(** X13: [percent_complete] asks for the job info and nothing more, raises
    what [get_job_info] raises, returns 0.0 when the job info has no
    completion value, and otherwise the product of that value and 100. *)
Theorem percent_complete_of_job_info (self : PrusaLinkPy) :
  events (percent_complete self) = events (get_job_info self) /\
  (forall e, outcome (get_job_info self) = Raise e ->
             outcome (percent_complete self) = Raise e) /\
  (forall ji, outcome (get_job_info self) = Return ji ->
              completion (progress ji) = PyNone ->
              outcome (percent_complete self) = Return (PyFloat 0)) /\
  (forall ji, outcome (get_job_info self) = Return ji ->
              completion (progress ji) <> PyNone ->
              outcome (percent_complete self)
                = mul (completion (progress ji)) (PyInt 100)).
Proof.
  unfold percent_complete.
  destruct (get_job_info self) as [t [ji|e]]; simpl.
  - destruct (completion (progress ji)) eqn:Hc; simpl; rewrite ?app_nil_r;
      (split; [reflexivity|]); (split; [discriminate|]);
      (split; intros ji' [= <-] Hc'; rewrite ?Hc in *; try discriminate;
       try contradiction; reflexivity).
  - split; [reflexivity|]. split; [now intros e' [= ->]|].
    split; discriminate.
Qed.

(** X14: [current_file] asks for the job info and nothing more and raises
    what [get_job_info] raises.  With a job that names no file it builds
    [FileInfo] from no argument at all; with a file object, from that
    object's fields; with a "file" that is no object (null, say) it raises
    [TypeError]; and with job metadata that is no object, [AttributeError]. *)
Theorem current_file_of_job_info (self : PrusaLinkPy) :
  events (current_file self) = events (get_job_info self) /\
  (forall e, outcome (get_job_info self) = Raise e ->
             outcome (current_file self) = Raise e) /\
  (forall ji,
      outcome (get_job_info self) = Return ji ->
      (forall j, job ji = PyDict j ->
         (dict_get "file" j = None ->
          outcome (current_file self) = FileInfo_init []) /\
         (forall kw, dict_get "file" j = Some (PyDict kw) ->
                     outcome (current_file self) = FileInfo_init kw) /\
         (forall v, dict_get "file" j = Some v -> (forall kw, v <> PyDict kw) ->
                    outcome (current_file self) = Raise TypeError)) /\
      ((forall j, job ji <> PyDict j) ->
       outcome (current_file self) = Raise (AttributeError "get"))).
Proof.
  unfold current_file.
  destruct (get_job_info self) as [t [ji|e]]; simpl.
  - split.
    + destruct (get (job ji) "file" (PyDict [])) as [v|e]; simpl; [|now rewrite app_nil_r].
      destruct v; simpl; now rewrite app_nil_r.
    + split; [discriminate|]. intros ji' [= <-]. split.
      * intros j ->. simpl. split; [|split].
        -- intros ->. simpl. now destruct (FileInfo_init []).
        -- intros kw ->. simpl. now destruct (FileInfo_init kw).
        -- intros v -> Hshape. simpl.
           destruct v; try reflexivity. now destruct (Hshape d).
      * intros Hshape. destruct (job ji); try reflexivity. now destruct (Hshape d).
  - split; [reflexivity|]. split; [now intros e' [= ->]|]. discriminate.
Qed.

End PrusaLinkMore.

Section PrinterUtilsMore.
Context {models : Models}.
Import PrinterUtils.

(** X15: [get_printer_config] and [get_printer_id] have no effect of their
    own, raise only what the camera-state store raises, and return either
    [None] or a truthy value: a configuration or an id that is empty is
    reported as [None]. *)
Theorem printer_lookups_none_or_truthy (w : World) (camera_uuid : string) :
  events (get_printer_config w camera_uuid) = [] /\
  events (get_printer_id w camera_uuid) = [] /\
  (forall e, outcome (get_printer_config w camera_uuid) = Raise e <->
             get_camera_state_sync w camera_uuid = Raise e) /\
  (forall e, outcome (get_printer_id w camera_uuid) = Raise e <->
             get_camera_state_sync w camera_uuid = Raise e) /\
  (forall v, outcome (get_printer_config w camera_uuid) = Return v ->
             v = PyNone \/ truthy v = true) /\
  (forall v, outcome (get_printer_id w camera_uuid) = Return v ->
             v = PyNone \/ truthy v = true).
Proof.
  unfold get_printer_config, get_printer_id.
  destruct (get_camera_state_sync w camera_uuid) as [[attrs|]|e0].
  - rewrite !bind_lift_return.
    destruct (dict_get "printer_config" attrs) as [cfg|];
      destruct (dict_get "printer_id" attrs) as [pid|];
      try destruct (truthy cfg) eqn:Hcfg; try destruct (truthy pid) eqn:Hpid;
      repeat split; try discriminate; intros v [= <-]; auto.
  - rewrite !bind_lift_return.
    repeat split; try discriminate; intros v [= <-]; auto.
  - simpl. repeat split; try discriminate; intros [= ->]; reflexivity.
Qed.

Lemma merge_printer (printer_id printer_config : pyval) (attrs : dict pyval) :
  CameraUtils.merge [("printer_id", printer_id); ("printer_config", printer_config)] attrs
    = dict_set "printer_config" printer_config (dict_set "printer_id" printer_id attrs).
Proof. reflexivity. Qed.

Lemma lookups_in_store (w : World) (st : CameraUtils.CameraStore)
    (camera_uuid : string) :
  get_printer_config (with_store w st) camera_uuid =
    ([], Return match dict_get camera_uuid st with
                | Some attrs =>
                    match dict_get "printer_config" attrs with
                    | Some v => if truthy v then v else PyNone
                    | None => PyNone
                    end
                | None => PyNone
                end) /\
  get_printer_id (with_store w st) camera_uuid =
    ([], Return match dict_get camera_uuid st with
                | Some attrs =>
                    match dict_get "printer_id" attrs with
                    | Some v => if truthy v then v else PyNone
                    | None => PyNone
                    end
                | None => PyNone
                end).
Proof.
  unfold get_printer_config, get_printer_id, with_store,
    CameraUtils.get_camera_state_sync. cbn [get_camera_state_sync].
  rewrite !bind_lift_return.
  destruct (dict_get camera_uuid st) as [attrs|]; [|split; reflexivity].
  destruct (dict_get "printer_config" attrs) as [cfg|];
    destruct (dict_get "printer_id" attrs) as [pid|];
    try destruct (truthy cfg); try destruct (truthy pid); split; reflexivity.
Qed.

(** X16: what [set_printer] writes is what the two lookups read.  After
    [set_printer] on a known camera, [get_printer_config] gives the
    configuration and [get_printer_id] the id just set (or [None] for an empty
    one), the camera's other attributes are as before, and the lookups on every
    other camera are unchanged. *)
Theorem set_printer_read_back (w : World) (st : CameraUtils.CameraStore)
    (camera_uuid : string) (attrs : dict pyval) (printer_id printer_config : pyval) :
  CameraUtils.get_camera_state_sync st camera_uuid = Some attrs ->
  get_printer_config
      (with_store w (fst (set_printer st camera_uuid printer_id printer_config)))
      camera_uuid
    = ([], Return (if truthy printer_config then printer_config else PyNone)) /\
  get_printer_id
      (with_store w (fst (set_printer st camera_uuid printer_id printer_config)))
      camera_uuid
    = ([], Return (if truthy printer_id then printer_id else PyNone)) /\
  (forall updated k,
      snd (set_printer st camera_uuid printer_id printer_config) = Some updated ->
      k <> "printer_id" -> k <> "printer_config" ->
      dict_get k updated = dict_get k attrs) /\
  (forall other,
      other <> camera_uuid ->
      get_printer_config
          (with_store w (fst (set_printer st camera_uuid printer_id printer_config)))
          other
        = get_printer_config (with_store w st) other /\
      get_printer_id
          (with_store w (fst (set_printer st camera_uuid printer_id printer_config)))
          other
        = get_printer_id (with_store w st) other).
Proof.
  unfold CameraUtils.get_camera_state_sync. intros Hknown.
  unfold set_printer, CameraUtils.update_camera_state. rewrite Hknown.
  cbn [fst snd]. rewrite merge_printer.
  split; [|split; [|split]].
  - rewrite (proj1 (lookups_in_store w _ camera_uuid)).
    now rewrite dict_get_set_same, dict_get_set_same.
  - rewrite (proj2 (lookups_in_store w _ camera_uuid)).
    rewrite dict_get_set_same, dict_get_set_other by discriminate.
    now rewrite dict_get_set_same.
  - intros updated k [= <-] Hid Hcfg.
    now rewrite !dict_get_set_other by assumption.
  - intros other Hother.
    rewrite (proj1 (lookups_in_store w _ other)), (proj2 (lookups_in_store w _ other)).
    rewrite (proj1 (lookups_in_store w st other)), (proj2 (lookups_in_store w st other)).
    now rewrite dict_get_set_other by assumption.
Qed.

(** X17: after [remove_printer] on a known camera the camera has no printer
    any more: both lookups give [None], [start_printer_state_polling] logs a
    warning and creates no task, and [suspend_print_job] logs an error and
    returns [False] without reaching any printer. *)
Theorem remove_printer_clears (w : World) (st : CameraUtils.CameraStore)
    (camera_uuid : string) (attrs : dict pyval) (action : AlertAction) :
  CameraUtils.get_camera_state_sync st camera_uuid = Some attrs ->
  get_printer_config (with_store w (fst (remove_printer st camera_uuid))) camera_uuid
    = ([], Return PyNone) /\
  get_printer_id (with_store w (fst (remove_printer st camera_uuid))) camera_uuid
    = ([], Return PyNone) /\
  start_printer_state_polling
      (with_store w (fst (remove_printer st camera_uuid))) camera_uuid
    = ([Log WARNING "No printer configuration found for camera UUID %s"], Return tt) /\
  suspend_print_job
      (with_store w (fst (remove_printer st camera_uuid))) camera_uuid action
    = ([Log ERROR "No printer configuration found for camera UUID %s"], Return false).
Proof.
  unfold CameraUtils.get_camera_state_sync. intros Hknown.
  assert (Hcfg : get_printer_config
                   (with_store w (fst (remove_printer st camera_uuid))) camera_uuid
                 = ([], Return PyNone)).
  { unfold remove_printer, CameraUtils.update_camera_state. rewrite Hknown.
    cbn [fst]. rewrite merge_printer, (proj1 (lookups_in_store w _ camera_uuid)).
    now rewrite dict_get_set_same, dict_get_set_same. }
  split; [exact Hcfg|]. split; [|split].
  - unfold remove_printer, CameraUtils.update_camera_state. rewrite Hknown.
    cbn [fst]. rewrite merge_printer, (proj2 (lookups_in_store w _ camera_uuid)).
    rewrite dict_get_set_same, dict_get_set_other by discriminate.
    now rewrite dict_get_set_same.
  - unfold start_printer_state_polling. now rewrite Hcfg, bind_pure.
  - unfold suspend_print_job. now rewrite Hcfg, bind_pure.
Qed.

----

### What is being asked
Select from the material above each line in which the string "logs" appears, and list those lines.

### Task response
    any more: both lookups give [None], [start_printer_state_polling] logs a
    warning and creates no task, and [suspend_print_job] logs an error and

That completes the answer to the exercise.